Buckleton’s secret garden

There are 700 clivia in the garden.

Repetition is used to create flow.

Unexpected bird life in the bush.

Tucked away at the end of a hidden access road near Buckleton Beach, down a vertiginous driveway into a dark grove of native bush, lies Omaio, one of just a handful of Gardens of International Significance in NZ.

There are no signs and most people driving along the ridge of Whitmore Road would have no idea that it was there, and that is just how its creator, Liz Morrow, likes it.

“We are open by appointment and I won’t open unless I’m here,” she says. “It’s my garden and I want to share my story personally. We protect our privacy.”

It is indeed a very intimate space – a cool, green oasis of soft shapes surrounding a long, low log cabin that blends in with the bush and looks like it’s been there for ever, all overlooking a perfectly-framed vista of Kawau Bay.

However, it is scarcely a decade since Liz moved in to what was previously just a much-loved holiday retreat with little more than a scrap of lawn surrounding it.

“When we bought the land in 1980 and built the cabin, there was nothing, just tea tree and bush,” she says. “I moved in 2005 and in January 2006, I started laying the garden out. I used garden hose to create the curves. I shuffled it every day for months. Finally, one day, the shape and the flow just felt right and I started planting. That was in July. Unless you have your boundaries right, it’s a waste of time. Since then, I’ve never changed it once.”

Liz already had considerable experience of gardening when she moved from Auckland, having been the first manager of Eden Garden in Epsom, as well as involved in the running of Ellerslie Flower Show and opening her own garden in St Heliers to raise funds for various causes. But Omaio – which means place of peace, quiet and tranquillity – required a different approach to the East Coast suburbs.

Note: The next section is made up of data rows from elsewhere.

(* ===== verification/LowFreqClaims.v ===== *)
(** * What a low-frequency pass publishes

    The stages of [run_lf_cpu_work], each with what it promises to the next: the graph stays
    reachable, the cycles are sound or were cached, the search is repeated exactly when it
    should be, and what the next pass finds in the cache is what this one published. *)
From stdpp Require Import gmap sorting relations.
From Corelib Require Import SpecFloat.
From S2P Require Import Prelude Word Types Profit Arena Routes Realign LocalSim TokenRates FlashLiquidity CycleRank CycleFilter.
From S2P Require Import Graph GraphEdges GraphOps GraphInv GraphSteps GraphClaims Coverage BellmanFord ActiveGraph CycleDfs CycleDfsClaims CycleFilterClaims.
From S2P Require Import BellmanFordInv BellmanFordClaims CycleSearch CycleSearchClaims StateCache GraphCache LowFreq.

(** ** Lists of cycles *)

Lemma prune_arc_eq arena cycles : prune_dust_v2_cycles_arc arena cycles = prune_dust_v2_cycles arena cycles.
Proof.
  unfold prune_dust_v2_cycles_arc, prune_dust_v2_cycles. induction cycles as [|c cs IH]; [done|].
  rewrite filter_cons. cbn [first_dust]. destruct (touches_dust arena c) eqn:E; [done|]. rewrite decide_True by done.
  rewrite <- IH. by destruct (first_dust arena cs).
Qed.

Lemma elem_of_prune arena cycles c :
  c ∈ prune_dust_v2_cycles arena cycles ↔ touches_dust arena c = false ∧ c ∈ cycles.
Proof. unfold prune_dust_v2_cycles. by rewrite list_elem_of_filter. Qed.

Lemma length_prune arena cycles : (length (prune_dust_v2_cycles arena cycles) ≤ length cycles)%nat.
Proof. apply length_filter. Qed.

Lemma elem_of_push_unseen n more : ∀ out c, c ∈ push_unseen n more out → c ∈ more ∨ c ∈ out.
Proof.
  induction more as [|d more IH]; cbn; [by right|]. intros out c. rewrite elem_of_cons. case_bool_decide.
  - intros Hc%IH. naive_solver.
  - destruct (_ <=? _)%nat; [|intros Hc%IH; revert Hc]; rewrite elem_of_app, list_elem_of_singleton; naive_solver.
Qed.

Lemma length_push_unseen n more : ∀ out, (length out < n)%nat → (length (push_unseen n more out) ≤ n)%nat.
Proof.
  induction more as [|d more IH]; cbn; [lia|]. intros out Hl. case_bool_decide; [by apply IH|].
  destruct (Nat.leb_spec n (length (out ++ [d]))) as [Hn|Hn]; [rewrite length_app in *; cbn in *; lia|by apply IH].
Qed.

Section selection.
Context (cycle_key : list Edge → Z).

Lemma finalize_part cycles n :
  (length (finalize_enumerated_cycles cycle_key cycles n) ≤ n)%nat ∧
  ∀ c, c ∈ finalize_enumerated_cycles cycle_key cycles n → c ∈ cycles.
Proof.
  destruct (diverse_selection_keeps cycle_key cycles n) as (Hl & Hin & _). unfold finalize_enumerated_cycles. split; [lia|].
  intros c Hc. destruct (dedupe_spec cycle_key cycles) as (_ & _ & Hd & _). apply Hd. by eapply elem_of_submseteq.
Qed.

(** The selection around the observed pools is a part of the cycles, within the quota. *)
Lemma pin_part cycles pools n only :
  let out := pin_cycles_touching_pools cycle_key cycles pools n only in
  (length out ≤ n)%nat ∧ ∀ c, c ∈ out → c ∈ cycles.
Proof.
  intros out. unfold out, pin_cycles_touching_pools.
  destruct (Nat.eqb_spec n 0) as [->|Hn]; [apply finalize_part|]. cbn [orb].
  destruct (_ || _)%bool; [apply finalize_part|]. cbv zeta.
  set (pinned := filter _ cycles). set (rest := filter (λ c, touches pools c = false) cycles).
  assert (∀ c, c ∈ rest → c ∈ cycles) as Hrest by (by intros c [_ ?]%list_elem_of_filter).
  destruct (is_empty pinned); [destruct only; [split; [cbn; lia|by intros c ?%elem_of_nil]|]|].
  { destruct (finalize_part rest n) as [F1 F2]. split; [done|auto]. }
  set (kept := take n _).
  assert (∀ c, c ∈ kept → c ∈ cycles) as Hkept.
  { intros c Hc. eapply elem_of_submseteq in Hc; [|apply sublist_submseteq, sublist_take]. apply elem_of_sort_by, list_elem_of_filter in Hc. apply Hc. }
  assert (length kept ≤ n)%nat as Hl by (unfold kept; rewrite length_take; lia).
  destruct only; [done|]. destruct (finalize_part rest (n - length kept)) as [F1 F2]. split.
  - destruct (decide (length kept = n)) as [E|E]; [|apply length_push_unseen; lia].
    destruct (finalize_enumerated_cycles _ _ _); cbn in *; lia.
  - intros c [Hc|Hc]%elem_of_push_unseen; auto.
Qed.
End selection.

(** ** Tokens *)

Lemma push_all_nonneg l out : nonneg l → nonneg out → nonneg (fold_left push_fresh l out).
Proof.
  rewrite Forall_forall. intros Hl Ho. apply (fold_left_inv nonneg); [done|].
  intros o t Ht Hoo. apply push_fresh_nonneg; [done|by apply Hl].
Qed.

(** The overlay changes states, not indices. *)
Lemma apply_hot_cache_inner a read addrs : sa_inner (apply_hot_cache a read addrs) = sa_inner a.
Proof.
  unfold apply_hot_cache, apply_hot_cache_unique. cbv zeta. destruct (if (_ <? _)%nat then _ else addrs) as [|u us]; [done|].
  destruct (hot_cache_fold_frame (fresh_states (read (u :: us))) (u :: us) (ensure_hot_storage a)) as (-> & _).
  unfold ensure_hot_storage. by destruct (_ =? _)%nat.
Qed.

Lemma names_tokens_inner a b meta : sa_inner a = sa_inner b → names_tokens a meta → names_tokens b meta.
Proof. unfold names_tokens, tokens_below, arena_token_count. by intros ->. Qed.

Section starts.
Context (arena : StateArena) (metas : list PoolMeta) (Hnames : Forall (names_tokens arena) metas).

Lemma meta_tokens_nonneg meta : meta ∈ metas → Forall (λ t, 0 ≤ t) (pm_tokens meta).
Proof using Hnames.
  rewrite Forall_forall in Hnames. intros Hm. destruct (Hnames meta Hm) as (H & _). eapply Forall_impl; [exact H|]. cbn. lia.
Qed.

Lemma observed_starts_nonneg pools g : nonneg (observed_pool_start_tokens arena metas pools g).
Proof using Hnames.
  unfold observed_pool_start_tokens. destruct (is_empty pools); [constructor|].
  assert (nonneg (fold_left (push_pool_starts arena pools) metas [])) as H1.
  { apply (fold_left_inv nonneg); [constructor|]. intros out meta Hm Ho. unfold push_pool_starts. case_bool_decide; [done|].
    case_match; apply push_all_nonneg; [|done|by apply meta_tokens_nonneg|done].
    destruct (pool_state _ _) as [state|]; [|constructor]. apply Forall_forall. intros t (leg & _ & Ht)%list_elem_of_omap.
    rewrite Forall_forall in Hnames. eapply routing_token_below in Ht; [lia|by apply Hnames]. }
  destruct g as [g|]; [|done]. apply (fold_left_inv nonneg); [done|]. intros out ti _ Ho.
  destruct (existsb _ _); [|done]. apply push_fresh_nonneg; [done|lia].
Qed.

Lemma extended_starts_nonneg starts pools rates : nonneg starts →
  nonneg (extend_obs_starts_with_priced_hubs starts arena metas pools rates).
Proof using Hnames.
  intros Hs. unfold extend_obs_starts_with_priced_hubs. destruct (_ || _)%bool; [done|].
  apply (fold_left_inv nonneg); [done|]. intros out meta Hm Ho. case_bool_decide; [done|].
  apply (fold_left_inv nonneg); [done|]. intros o t Ht Hoo. destruct (priced_hub _ _ _); [|done].
  apply push_fresh_nonneg; [done|]. pose proof (meta_tokens_nonneg meta Hm) as Hmt.
  rewrite Forall_forall in Hmt. by apply Hmt.
Qed.

(** The expansion of the hubs has steps enough: the default is never taken. *)
Lemma spoke_set_reached rates :
  expand_hub_spoke_resolvable elements (spoke_fuel (resolvable_token_set rates arena) metas arena)
    (resolvable_token_set rates arena) metas arena = Some (spoke_connectivity_set rates metas arena).
Proof.
  unfold spoke_connectivity_set.
  destruct (expand_hub_spoke_reachable elements (λ X, Permutation_refl _) (resolvable_token_set rates arena) metas arena
    (spoke_fuel (resolvable_token_set rates arena) metas arena)) as (R & -> & _); [reflexivity|done].
Qed.
End starts.

Lemma search_passes_hops hops n : Forall (λ p, 0 ≤ csp_max_hops p) (cycle_search_passes hops n).
Proof. unfold cycle_search_passes. case_match; repeat constructor; cbn; unfold HOP_CAP; lia. Qed.

(** ** The stages *)

(** The clock of the passes is as it was. *)
Definition same_clock (gc gc' : GraphCache) : Prop :=
  gc_lf_pass_count gc' = gc_lf_pass_count gc ∧ gc_cycle_refind_interval gc' = gc_cycle_refind_interval gc.

(** What a stage may do to the cycles of the cache: keep them or drop them. *)
Definition cycles_from (gc gc' : GraphCache) : Prop := ∀ cs, gc_cycles gc' = Some cs → gc_cycles gc = Some cs ∧ cs ≠ [].

(** What the cache holds between passes: a reachable graph, and a list of cycles within the quota
    that is not empty. *)
Record cache_ok (ln_f64 : f64 → f64) (max_paths : nat) (gc : GraphCache) : Prop := {
  co_graph : ∀ g, gc_graph gc = Some g → reachable ln_f64 g;
  co_cycles : ∀ cs, gc_cycles gc = Some cs → cs ≠ [] ∧ (length cs ≤ max_paths)%nat;
}.

Lemma no_cycles_iff gc : no_cycles gc = false ↔ ∃ c cs, gc_cycles gc = Some (c :: cs).
Proof. unfold no_cycles. destruct (gc_cycles gc) as [[|c cs]|]; split; (done || naive_solver). Qed.

Section reach.
Context (ln_f64 : f64 → f64).

Lemma reachable_step g g' : graph_step ln_f64 g g' → reachable ln_f64 g → reachable ln_f64 g'.
Proof. intros Hs (tc & Htc & Hr). exists tc. split; [done|]. by eapply rtc_r. Qed.

Lemma build_reachable now arena metas gate g : Forall (names_tokens arena) metas →
  build_graph_with_gate ln_f64 now arena metas gate = Done g → reachable ln_f64 g.
Proof.
  intros Hn (g1 & Hg1 & Hg)%obind_Done. eapply reachable_step; [by eapply step_finalize|].
  eapply (ofold_inv (reachable ln_f64)); [| |exact Hg1].
  - intros g2 meta g3 Hm Hr ([g4 b] & Ha & [= <-])%obind_Done. eapply reachable_step; [|exact Hr].
    rewrite Forall_forall in Hn. by eapply step_attach; [apply Hn|].
  - exists (arena_token_count arena). split; [unfold arena_token_count; lia|apply rtc_refl].
Qed.
End reach.

Section stages.
Context (ln_f64 : f64 → f64) (prefix_hash : list Z → Z) (cycle_key : list Edge → Z).
Context (wall : nat → Z) (now : nat → Z) (tid : nat) (work : LfCpuWork).
Context (Hnames : Forall (names_tokens (lw_arena work)) (lw_pool_metas work)).

Abbreviation arena := (lw_arena work).
Abbreviation reachable := (reachable ln_f64).

(** A stage that leaves [g] as the graph of the cache, stamped with the generation of the pass. *)
Record stored (gc gc' : GraphCache) (g : RoutingGraph) : Prop := {
  sd_reachable : reachable g;
  sd_generation : gc_cached_state_generation gc' = lw_state_generation work;
  sd_cycles : cycles_from gc gc';
  sd_clock : same_clock gc gc';
}.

“I garden differently here; I used to have 380 roses in my previous garden, but when I came here and looked at this landscape it was clear that roses just wouldn’t have fitted in. It would have been terrible, and it was the same with camellias, rhododendrons and perennials – they just didn’t suit the environment.

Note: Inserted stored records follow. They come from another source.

Lemma heap_wf_fresh s : heap_wf s -> heap s !! next_ptr s = None.
Proof.
  intros Hk. destruct (heap s !! next_ptr s) as [n|] eqn:E; [|done].
  specialize (Hk _ _ E). simpl in Hk. lia.
Qed.

Lemma heap_wf_in s p n : heap_wf s -> heap s !! p = Some n -> (p < next_ptr s)%N.
Proof. intros Hk E. exact (Hk _ _ E). Qed.

Lemma alloc_grows n s r s' :
  heap_wf s -> alloc n s = (r, s') -> grows s s'.
Proof.
  intros W E. injection E as <- <-. pose proof (heap_wf_fresh s W) as F.
  split; simpl.
  - apply map_Forall_insert_2; [simpl; lia|].
    eapply map_Forall_impl; [exact W|]. intros k x Hlt. simpl in Hlt |- *. lia.
  - apply insert_subseteq. exact F.
Qed.

Lemma grows_refl s : heap_wf s -> grows s s.
Proof. intros W. split; [exact W|reflexivity]. Qed.

Lemma myProd_grows a b s r s' : heap_wf s -> myProd a b s = (r, s') -> grows s s'.
Proof.
  intros W E. unfold myProd in E.
  destruct (isOneOrZero a s), (isOneOrZero b s);
    first [ exact (alloc_grows _ _ _ _ W E)
          | cbn in E; injection E as <- <-; apply grows_refl; exact W ].
Qed.

Lemma myPowerInt_grows a n s r s' : heap_wf s -> myPowerInt a n s = (r, s') -> grows s s'.
Proof.
  intros W E. unfold myPowerInt in E.
  repeat case_decide;
    first [ exact (alloc_grows _ _ _ _ W E)
          | cbn in E; injection E as <- <-; apply grows_refl; exact W ].
Qed.

Lemma convert2TreeProjection_grows a s r s' :
  heap_wf s -> convert2TreeProjection a s = (r, s') -> grows s s'.
Proof.
  intros W E. unfold convert2TreeProjection in E.
  exact (alloc_grows _ _ _ _ W E).
Qed.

“We had placed the cabin in a stand of mature native New Zealand bush, so it had to be sympathetic with everything that was here, not compete and argue with it.”

So Liz has blended all her planting to create a more natural landscape, with the focus on shaping, form and texture, with sweeps of plants flowing from one area into the next. There are tall banks of cream and blue hydrangea, drifts of arthropodium under tree ferns, a long shady walk bordered by clivia, and meandering trails through stands of ancient puriri and kauri. Nearer the house, specimen plants and shrubs are artfully placed and clipped into soft spheres, their shapes echoed by artworks in wood and iron.

She does the bulk of the work herself, though she says she couldn’t have made the garden what it is today without the continued help of her son, Johny, and Lance Michell from Leigh, who handles the heavier work and maintenance.

Liz says she was “rather overwhelmed” and could barely speak when the NZ Gardens Trust called her in April to let her know that Omaio had become a six star Garden of International Significance. But she is modest about her achievements, and the fact that hundreds of garden lovers seek her out every year.

“I’ve got no formal training whatsoever,” she says. “But I’ve always loved trees and loved plants. I really grew up with an appreciation of nature.”